# à plus / À+ / ++ / @+ / a+



## baldwin3767

*Moderator note: *multiple threads merged to create this one

Anybody can tell me what does "a plus" mean in English?

merci beaucoup!!!


----------



## Masood

Hello,
I have received a couple of emails from French colleagues who end their emails with "A+". What does this mean? Some substitute for 'regards' or 'thanks', possibly?
Thanks,
Masood.


----------



## nopal

Masood.Bonjour 
C'est  The french translation for *CU *see you
A+  :à plus (tard )


----------



## Masood

nopal said:
			
		

> Masood.Bonjour
> C'est  The french translation for *CU *see you
> A+  :à plus (tard )


Thanks. What does 'à plus tard' mean?


----------



## DDT

You can also find the "@ +" form   

DDT


----------



## klari

"a plus tard" means almost litteraly "see you later".
a : to
plus : more
tard : late


----------



## natalie_tyw

Hi,
I find that some French like to write "A+" or "++" or "A plus" in an email. Actually, what does it mean? Is it also a kind of greetings like "Regards"? I have no idea. Is there any French in this forum can tell me? Thanks.


----------



## DearPrudence

It means @ + =  à plus = "à plus tard" = *see you later*
Quite the usual way to end a mail


----------



## paulvial

DearPrudence said:
			
		

> It means @ + =  à plus = "à plus tard" = *see you later*
> Quite the usual way to end a mail


oui c'est vrai , 
j 'ajouterais que c'est une expression qui s'est développée recemment, car j'ai dû l'apprendre à mon retour d'Angleterre (un séjour de trente ans) 
il semblerait que pendant mon absence, les français soient devenus "fainéants" , et aient décidé de couper court certaines expressions comme celle-ci


----------



## fjfranco1975

The translation of "*À PLUS*" into English is extremely simple.
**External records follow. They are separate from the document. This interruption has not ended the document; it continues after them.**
Lemma NoDup_map_CStr l : NoDup l -> NoDup (map CStr l).
Proof.
  induction 1 as [|s l Hnotin Hnd IH]; simpl; constructor; [|exact IH].
  intros Hin. apply in_map_iff in Hin. destruct Hin as (s' & E & Hs').
  injection E as ->. contradiction.
Qed.

Lemma Forall_map_CStr l : Forall (fun c => is_CStr c = true) (map CStr l).
Proof. apply Forall_forall. intros c Hc. apply in_map_iff in Hc.
       destruct Hc as (s & <- & _). reflexivity. Qed.

Lemma last_char_some a s : last_char (String a s) <> None.
Proof. simpl. destruct (last_char s); discriminate. Qed.

Lemma last_char_app (c : string) a s :
  last_char (c ++ String a s)%string = last_char (String a s).
Proof.
  induction c as [|b c IH]; [reflexivity|].
  change (last_char (String b (c ++ String a s)%string)
          = last_char (String a s)).
  pose proof (last_char_some a s) as Hsome.
  remember (last_char (String a s)) as o eqn:Eo.
  change (match last_char (c ++ String a s)%string with
          | None => Some b
          | found => found
          end = o).
  rewrite IH. destruct o; [reflexivity | contradiction].
Qed.

Lemma suffix_x_not_code (c : string) : (c ++ "_x")%string <> CodMunIBGE.
Proof.
  intros H. apply (f_equal last_char) in H.
  rewrite last_char_app in H. vm_compute in H. discriminate.
Qed.
(** * scholar_search.py: fan-out of five scholar queries, JSON dump, summary

    A shallow embedding of [src/code/scholar_search.py].

    - Python values are the ones [json.dump] takes: [None], [bool], [int]
      (as [Z]), [float], [str], [list], [tuple] and [dict] with keys that
      are [str], [int], [float], [bool] or [None].  A [str] is the list of
      its code points.  A [dict] keeps insertion order, so it is an
      association list; keys are unique in every dict the interpreter can
      build.
    - What belongs to the interpreter and not to the script is a parameter
      of the development, the class [runtime]: the floats, with their
      comparison, the digits [repr] gives them and [float(text)], and which
      code points beyond Latin-1 the character database calls printable.
    - Effects are threaded through a small monad over a [world] (files,
      event loops, thread pools, console); exit paths are [Ret], [Raise] and
      [Hang].
    - [asyncio.gather] is the callback state machine of the runtime, driven
      by a completion schedule chosen by the environment.
    - [json.dump(..., indent=2)] and [json.load] follow the runtime's
      encoder and scanner. *)

From Stdlib Require Import ZArith NArith String Ascii List Lia Bool.
From Stdlib Require Import Decimal DecimalString DecimalFacts DecimalPos DecimalN DecimalZ.
From stdpp Require Import gmap strings list.
(** * ctapipe.visualization.mpl : the MatPlotLib camera display

    A shallow embedding of [CameraDisplay] (src/ctapipe/visualization/mpl.py).

    The class is a thin adapter over a plotting library, so the embedding
    has two layers:

    - the objects of the plotting library that the class touches (axes,
      the regular-polygon collection, ellipse patches) live on a heap of
      mutable objects addressed by location, because the code shares them:
      the pixel collection is referenced both by [self.pixels] and by the
      axes it was added to, and an ellipse both by the axes and by the
      caller it is returned to;
    - the methods of the class are programs in a state-and-exception monad
      over that heap.  A raised exception keeps the heap as it is at the
      point of the [raise], as in Python.

    Numbers are IEEE-754 binary64 ([float]), the type of NumPy's float64
    and of Python's [float]. *)

From Stdlib Require Import Floats.
From stdpp Require Import base option list gmap strings.

(** ** NumPy: arrays and the scalar functions used by the class *)

(** An n-dimensional array: its shape tuple and its elements in row-major
    order. *)
Record ndarray := mk_ndarray {
  shape : list nat;
  elems : list float
}.

(** [a.size]: the number of elements a shape describes. *)
Definition ndarray_size (a : ndarray) : nat := foldr Nat.mul 1 (shape a).

(** [len(a)]: the extent of the first axis; a 0-d array has no length. *)
Definition ndarray_len (a : ndarray) : option nat := head (shape a).

(** [np.array(l)] for a flat list. *)
Definition array1 (l : list float) : ndarray :=
  {| shape := [length l]; elems := l |}.

(** [a.reshape(s)], where [s] describes as many elements as [a] has. *)
Definition reshape (s : list nat) (a : ndarray) : option ndarray :=
  if decide (foldr Nat.mul 1 s = ndarray_size a)
  then Some {| shape := s; elems := elems a |}
  else None.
It just means "_See you later_" and nothing else.


----------



## Lapinbleu

à plus = à plus tard


----------



## NYCPrincesse

sometimes in e-mails it is abbreviated "@+"


----------



## sarabahaa

*Qu'est-ce que ca veut dire: "à plus"? En attandant tes reponses, portez-vous bien *


----------



## Gardefeu

It's short for _à plus tard!
See ya!
_


----------



## sarabahaa

Merci bien merci pour ton aide. 
Mais, concernant la prononciation: à plus = a p-l-u-s?? c'est-a-dire, on prononce toujours le "s" à la fin?? Merci en avance!!


----------



## Gardefeu

Oui, on prononce le S -  A plussssssssssss!


----------



## Ahotep

Bonjour, 

c'est ma première question sur ce forum que je consulte régulièrement tant il m'est utile au quotidien ! bravo pour votre implication à tous.
Allez ! je me lance 

Quel est l'équivalent de notre "a plus" en français qui signifie "à bientôt" dans un langage plus populaire.
J'utiilise pour le moment "see you soon" ou "see you later" mais je suis sûre qu'il doit exister une expression plus commune dans le langage de tous les jours..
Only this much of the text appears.